Gibbula benzi is a species of sea snail, a marine gastropod mollusk in the family Trochidae, the top snails.

==Description==
The size of the shell varies between 7 mm and 12 mm. The thin, perforate shell has an orbicular-conoid shape with irregularly transversely costate striae. The color is various, it is purplish, maculate with whitish, orange-yellow or rose-red, with traces of clear spots at the suture, or else purple-red with white flecks. The 5 whorls are moderately convex, separated by a distinct suture. The body whorl is ventricose, subangular in the middle. The convex base of the shell is striate. The rotund-quadrate aperture is white within. The oblique columella is concave and dilated above. The narrow umbilicus is profound.
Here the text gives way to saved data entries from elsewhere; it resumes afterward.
(* ===== verification/Path.v ===== *)
(** * Path: which address of a link carries the heartbeats (internal/domain/path.go)

    [Choose] keeps, leaves or picks the current path of a link from what the
    pings measured.  A Go index is a [Z], -1 standing for no path. *)
From S2P Require Import Prelude GoFloat GoTime.
Open Scope Z_scope.

Record PathStat := mkPathStat {
  ps_Addr : string;
  ps_RTT : Duration;
  ps_Alive : bool;
  ps_Deaf : bool
}.

Definition PathFailures : Z := 3.

(** 1 - pathSwitchMargin, a constant the compiler computes exactly. *)
Definition pathSwitchKeep : float64 := nlit 3 4.

Record PathPolicy := mkPathPolicy { pp_ProbeInterval : Duration }.

Definition better (a b : PathStat) : bool :=
  if (0 <? ps_RTT a) && (0 <? ps_RTT b) then ps_RTT a <? ps_RTT b
  else 0 <? ps_RTT a.

(** The loop over the paths: the index and the path best so far. *)
Fixpoint bestAlive (i : Z) (stats : list PathStat) (best : option (Z * PathStat)) : option (Z * PathStat) :=
  match stats with
  | [] => best
  | s :: stats =>
      bestAlive (i + 1) stats
        (if ps_Alive s && (match best with None => true | Some (_, b) => better s b end) then Some (i, s) else best)
  end.

Definition Choose (p : PathPolicy) (now : Time) (stats : list PathStat) (cur : Z) (since : Time) : Z * string :=
  let best := bestAlive 0 stats None in
  let besti := match best with None => -1 | Some (i, _) => i end in
  match (if cur <? 0 then None else stats !! Z.to_nat cur) with
  | None => match best with None => (-1, "none"%string) | Some _ => (besti, "initial"%string) end
  | Some c =>
      if negb (ps_Alive c) then (besti, if ps_Deaf c then "deaf"%string else "dead"%string)
      else match best with
           | None => (cur, "keep"%string)
           | Some (i, b) =>
               if i =? cur then (cur, "keep"%string)
               else if (0 <? ps_RTT c) && (0 <? ps_RTT b) &&
                       nltb (nofZ (ps_RTT b)) (nmul (nofZ (ps_RTT c)) pathSwitchKeep) &&
                       (wi64 (2 * pp_ProbeInterval p) <=? time_sub now since)
                    then (i, "faster"%string)
                    else (cur, "keep"%string)
           end
  end.

(** ** Lemmas *)

(** The path at a Go index. *)
Definition path_at (stats : list PathStat) (i : Z) : option PathStat :=
  if i <? 0 then None else stats !! Z.to_nat i.

(** Nothing alive is better than b. *)
Definition unbeaten (stats : list PathStat) (b : PathStat) : Prop :=
  ∀ s, s ∈ stats → ps_Alive s = true → better s b = false.

Lemma better_trans a b c : better b a = false → better c b = false → better c a = false.
Proof. unfold better. repeat case_match; lia. Qed.

Lemma better_asym a b : better a b = true → better b a = false.
Proof. unfold better. repeat case_match; lia. Qed.

Lemma better_irrefl a : better a a = false.
Proof. unfold better. repeat case_match; lia. Qed.

Lemma better_step a b c : better b a = true → better c a = false → better c b = false.
Proof. unfold better. repeat case_match; lia. Qed.

(** The loop's result after the paths of seen. *)
Definition best_of (seen : list PathStat) (best : option (Z * PathStat)) : Prop :=
  match best with
  | None => ∀ s, s ∈ seen → ps_Alive s = false
  | Some (i, b) => path_at seen i = Some b ∧ ps_Alive b = true ∧ unbeaten seen b
  end.

Lemma path_at_app seen s i b : path_at seen i = Some b → path_at (seen ++ s) i = Some b.
Proof. unfold path_at. case_match; [done |]. intros H'. by rewrite lookup_app, H'. Qed.

Lemma path_at_last seen s : path_at (seen ++ [s]) (Z.of_nat (length seen)) = Some s.
Proof.
  unfold path_at. rewrite (proj2 (Z.ltb_ge _ _)) by lia. rewrite Nat2Z.id, lookup_app_r by lia.
  by rewrite Nat.sub_diag.
Qed.

Lemma bestAlive_spec seen stats best :
  best_of seen best → best_of (seen ++ stats) (bestAlive (Z.of_nat (length seen)) stats best).
Proof.
  revert seen best. induction stats as [|s stats IH]; intros seen best H; simpl; [by rewrite app_nil_r |].
  replace (seen ++ s :: stats) with ((seen ++ [s]) ++ stats) by by rewrite <- app_assoc.
  replace (Z.of_nat (length seen) + 1) with (Z.of_nat (length (seen ++ [s]))) by (rewrite length_app; simpl; lia).
  apply IH. unfold best_of, unbeaten in *. destruct (ps_Alive s) eqn:Es; simpl.
  - destruct best as [[i b]|]; simpl.
    + destruct H as (Hi & Hb & Hu). destruct (better s b) eqn:E.
      * split_and!; [apply path_at_last | done |].
        intros t [Ht|Ht%list_elem_of_singleton]%elem_of_app Ha; [| subst; apply better_irrefl].
        by apply (better_step b s t E), Hu.
      * split_and!; [by apply path_at_app | done |].
        intros t [Ht|Ht%list_elem_of_singleton]%elem_of_app Ha; [by apply Hu | by subst].
    + split_and!; [apply path_at_last | done |].
      intros t [Ht|Ht%list_elem_of_singleton]%elem_of_app Ha; [by rewrite H in Ha | subst; apply better_irrefl].
  - destruct best as [[i b]|].
    + destruct H as (Hi & Hb & Hu). split_and!; [by apply path_at_app | done |].
      intros t [Ht|Ht%list_elem_of_singleton]%elem_of_app Ha; [by apply Hu | congruence].
    + intros t [Ht|Ht%list_elem_of_singleton]%elem_of_app; [by apply H | by subst].
Qed.

Lemma bestAlive_best stats : best_of stats (bestAlive 0 stats None).
Proof. apply (bestAlive_spec []). intros s H. by apply elem_of_nil in H. Qed.

Lemma Choose_cases p now stats cur since i why :
  Choose p now stats cur since = (i, why) →
  (i = -1 ∧ (∀ s, s ∈ stats → ps_Alive s = false)) ∨
  (∃ b, path_at stats i = Some b ∧ ps_Alive b = true ∧
     (why = "keep"%string ∧ i = cur ∨ why ≠ "keep"%string ∧ unbeaten stats b)).
Proof.
  unfold Choose. pose proof (bestAlive_best stats) as Hb. fold (path_at stats cur).
  destruct (bestAlive 0 stats None) as [[j b]|]; simpl in Hb.
  - destruct Hb as (Hj & Hb & Hu). destruct (path_at stats cur) as [c|] eqn:Ec.
    + destruct (ps_Alive c) eqn:Ea; simpl; repeat case_match; intros [= <- <-]; right;
        first [by exists b; split_and!; try done; right | by exists c; split_and!; try done; left].
    + intros [= <- <-]. right. exists b. split_and!; try done. by right.
  - destruct (path_at stats cur) as [c|] eqn:Ec.
    + destruct (ps_Alive c) eqn:Ea; simpl.
      * exfalso. unfold path_at in Ec. destruct (cur <? 0); [done |].
        apply list_elem_of_lookup_2 in Ec. by rewrite Hb in Ea.
      * case_match; intros [= <- <-]; by left.
    + intros [= <- <-]. by left.
Qed.

(** ** Properties *)

(** the policy always names a usable path when there is one and -1 only
    when there is none: the chosen index is an alive path, and unless a working
    path is kept, no alive path is better (measured before unmeasured, then by
    round-trip time). *)
Theorem Choose_usable p now stats cur since i why :
  Choose p now stats cur since = (i, why) →
  (i = -1 ∧ (∀ s, s ∈ stats → ps_Alive s = false)) ∨
  (∃ b, path_at stats i = Some b ∧ ps_Alive b = true ∧
     (why = "keep"%string ∧ i = cur ∨ why ≠ "keep"%string ∧ unbeaten stats b)).
Proof. apply Choose_cases. Qed.

(** no flapping: a working path is left only for another measured path
    that beats the margin, and not before two probe intervals have passed
    since the last switch; any other reason means the path was gone, dead or
    deaf. *)
Theorem Choose_leaves p now stats cur since i why c :
  Choose p now stats cur since = (i, why) → path_at stats cur = Some c → ps_Alive c = true → i ≠ cur →
  why = "faster"%string ∧ wi64 (2 * pp_ProbeInterval p) <= time_sub now since ∧
  ∃ b, path_at stats i = Some b ∧ 0 < ps_RTT b <= ps_RTT c ∧
       nltb (nofZ (ps_RTT b)) (nmul (nofZ (ps_RTT c)) pathSwitchKeep) = true.
Proof.
  unfold Choose. pose proof (bestAlive_best stats) as Hb. fold (path_at stats cur). intros H Hc Ha Hi.
  rewrite Hc, Ha in H. simpl in H. destruct (bestAlive 0 stats None) as [[j b]|]; [| congruence].
  destruct Hb as (Hj & Hb & Hu). destruct (j =? cur) eqn:Ej; [congruence |].
  destruct (_ && _) eqn:E; [| congruence]. injection H as <- <-. bprop.
  split; [done |]. split; [by apply Z.leb_le |]. exists b.
  assert (c ∈ stats) as Hin by (unfold path_at in Hc; destruct (cur <? 0); [done | by eapply list_elem_of_lookup_2]).
  specialize (Hu c Hin Ha). unfold better in Hu. split_and!; try done; try lia.
  case_match; lia.
Qed.

(** a decision settles: after a switch, the same measurements keep the new
    path, whenever they are looked at again. *)
Theorem Choose_settles p now stats cur since i why now' since' :
  Choose p now stats cur since = (i, why) → why ≠ "keep"%string → i ≠ -1 →
  Choose p now' stats i since' = (i, "keep"%string).
Proof.
  unfold Choose. pose proof (bestAlive_best stats) as Hb. fold (path_at stats cur) (path_at stats i).
  destruct (bestAlive 0 stats None) as [[j b]|]; simpl in Hb; intros H Hw Hi.
  - destruct Hb as (Hj & Ha & _).
    assert (i = j) as -> by (revert H; repeat case_match; congruence).
    by rewrite Hj, Ha, Z.eqb_refl.
  - exfalso. revert H. repeat case_match; congruence.
Qed.

(** *** Two measured paths, the second much faster *)
Definition samplePaths : list PathStat :=
  [mkPathStat "10.0.0.1:9" (40 * Millisecond) true false; mkPathStat "10.0.0.2:9" (10 * Millisecond) true false].

Definition samplePolicy : PathPolicy := mkPathPolicy Second.

Lemma Choose_usable_witness :
  (1 = -1 ∧ (∀ s, s ∈ samplePaths → ps_Alive s = false)) ∨
  (∃ b, path_at samplePaths 1 = Some b ∧ ps_Alive b = true ∧
     ("faster"%string = "keep"%string ∧ 1 = 0 ∨ "faster"%string ≠ "keep"%string ∧ unbeaten samplePaths b)).
Proof. apply (Choose_usable samplePolicy (10 * Second) samplePaths 0 Second). vm_compute. reflexivity. Defined.

Lemma Choose_leaves_witness :
  "faster"%string = "faster"%string ∧ wi64 (2 * Second) <= time_sub (10 * Second) Second ∧
  ∃ b, path_at samplePaths 1 = Some b ∧ 0 < ps_RTT b <= 40 * Millisecond ∧
       nltb (nofZ (ps_RTT b)) (nmul (nofZ (40 * Millisecond)) pathSwitchKeep) = true.
Proof.
  apply (Choose_leaves samplePolicy (10 * Second) samplePaths 0 Second 1 "faster" (mkPathStat "10.0.0.1:9" (40 * Millisecond) true false));
    [vm_compute; reflexivity | reflexivity | reflexivity | discriminate].
Defined.

Lemma Choose_settles_witness : Choose samplePolicy (90 * Second) samplePaths 1 (10 * Second) = (1, "keep"%string).
Proof.
  apply (Choose_settles samplePolicy (10 * Second) samplePaths 0 Second 1 "faster");
    [vm_compute; reflexivity | discriminate | discriminate].
Defined.
(* ===== verification/DirectoryInv.v ===== *)
(** * DirectoryInv: the shape of the directory's heap, and that every
    operation keeps it

    [dir_wf]: every peer and balancer owns a link of its own, every link owns
    its paths, with distinct addresses and a current path among them or none,
    and no two outstanding pings share a nonce. *)
From S2P Require Import Prelude GoFloat GoStrings GoTime GoNet Types Ports Codec Health Path Endpoint Monitor Directory.
Open Scope Z_scope.

Definition addrs (d : Directory) (l : nat) : list string := (λ p, pt_addr (path_of d p)) <$> ln_paths (link_of d l).

(** The links the maps point to, by role and id. *)
Inductive owner := Peer (id : string) | Balancer (id : string).

Definition owned (d : Directory) (w : owner) : option nat :=
  match w with
  | Peer id => p ← d_peers d !! id; pe_ln p
  | Balancer id => d_balancers d !! id
  end.

Record link_wf (d : Directory) (x : link) : Prop := {
  lw_paths p : p ∈ ln_paths x → is_Some (d_pathst d !! p);
  lw_addrs : NoDup ((λ p, pt_addr (path_of d p)) <$> ln_paths x);
  lw_cur : -1 <= ln_cur x < Z.of_nat (length (ln_paths x))
}.

Record dir_wf (d : Directory) : Prop := {
  dw_peer id p : d_peers d !! id = Some p → is_Some (pe_ln p);
  dw_owned w l : owned d w = Some l → is_Some (d_links d !! l);
  dw_inj w w' l : owned d w = Some l → owned d w' = Some l → w = w';
  dw_link l x : d_links d !! l = Some x → link_wf d x;
  dw_disjoint l l' x x' p : d_links d !! l = Some x → d_links d !! l' = Some x' → p ∈ ln_paths x → p ∈ ln_paths x' → l = l';
  dw_next n : (d_next d <= n)%nat → d_links d !! n = None ∧ d_pathst d !! n = None;
  dw_nonce p x : d_pathst d !! p = Some x → 0 <= pt_nonce x <= d_nonce d;
  dw_unique p q x y : d_pathst d !! p = Some x → d_pathst d !! q = Some y → pt_nonce x = pt_nonce y → pt_nonce x ≠ 0 → p = q;
  dw_room : is_u64 (d_nonce d)
}.

(** ** Changes of one object *)

Lemma link_of_eq d l x : d_links d !! l = Some x → link_of d l = x.
Proof. unfold link_of. by intros ->. Qed.

Lemma path_of_eq d p x : d_pathst d !! p = Some x → path_of d p = x.
Proof. unfold path_of. by intros ->. Qed.

(** Only these parts matter to the invariant. *)
Definition heap (d : Directory) :=
  (pe_ln <$> d_peers d, d_balancers d, d_nonce d, d_links d, d_pathst d, d_next d).

Lemma owned_heap d d' w : heap d = heap d' → owned d w = owned d' w.
Proof.
  intros [= Hp Hb _ _ _ _]. destruct w as [id|id]; simpl; [| by rewrite Hb].
  assert (∀ d, (p ← d_peers d !! id; pe_ln p) = mjoin ((pe_ln <$> d_peers d) !! id)) as E
    by (intros e; rewrite lookup_fmap; by destruct (d_peers e !! id)).
  by rewrite !E, Hp.
Qed.

Lemma wf_heap d d' : heap d = heap d' → dir_wf d → dir_wf d'.
Proof.
  intros H [W1 W2 W3 W4 W5 W6 W7 W8 W9]. pose proof (owned_heap d d') as Ho.
  assert (∀ w, owned d' w = owned d w) as Ho' by (intros w; symmetry; by apply Ho).
  injection H as Hp Hb Hn Hl Hq Hx.
  assert (∀ p, path_of d' p = path_of d p) as Ep by (intros p; unfold path_of; by rewrite Hq).
  constructor; intros *; rewrite ?Ho', <- ?Hl, <- ?Hq, <- ?Hx, <- ?Hn; eauto.
  - intros E. apply (f_equal (λ m, m !! id)) in Hp. rewrite !lookup_fmap, E in Hp. simpl in Hp.
    destruct (d_peers d !! id) as [q|] eqn:Eq; [| done]. simpl in Hp. injection Hp as <-. eauto.
  - intros E. destruct (W4 _ _ E) as [A B C]. constructor; rewrite <- ?Hq; [done | | done].
    erewrite list_fmap_ext; [exact B |]. intros i p _. by rewrite Ep.
Qed.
The slightly elevated, rather narrow, transverse striae are crowded, blunt, and very unequal above, on the base rather regular and elevated. The striae number 4 on the penultimate whorl, about 6 above the periphery of the body whorl, with here and there an intermediate smaller one, and upon the base 10 less elevated ones. The interstices look pitted on account of the elevated incremental striae that cross them. Young examples are carinated, but old ones have the last whorl rounded, wide and very convex. The columella has a somewhat reflexed margin, which is a trifle widened above, slightly covering the umbilicus. It passes imperceptibly into the outer lip, and is united above with the latter by a very thin white callus. The umbilicus is deep, very narrow, longitudinally very finely striated. It is funnel-shaped at the opening, and is bounded by an obtuse but distinct keel.

==Distribution==
This species occurs in the Indian Ocean from Saldanha Bay to Northern Transkei, Rep. South Africa; off Cape of Good Hope.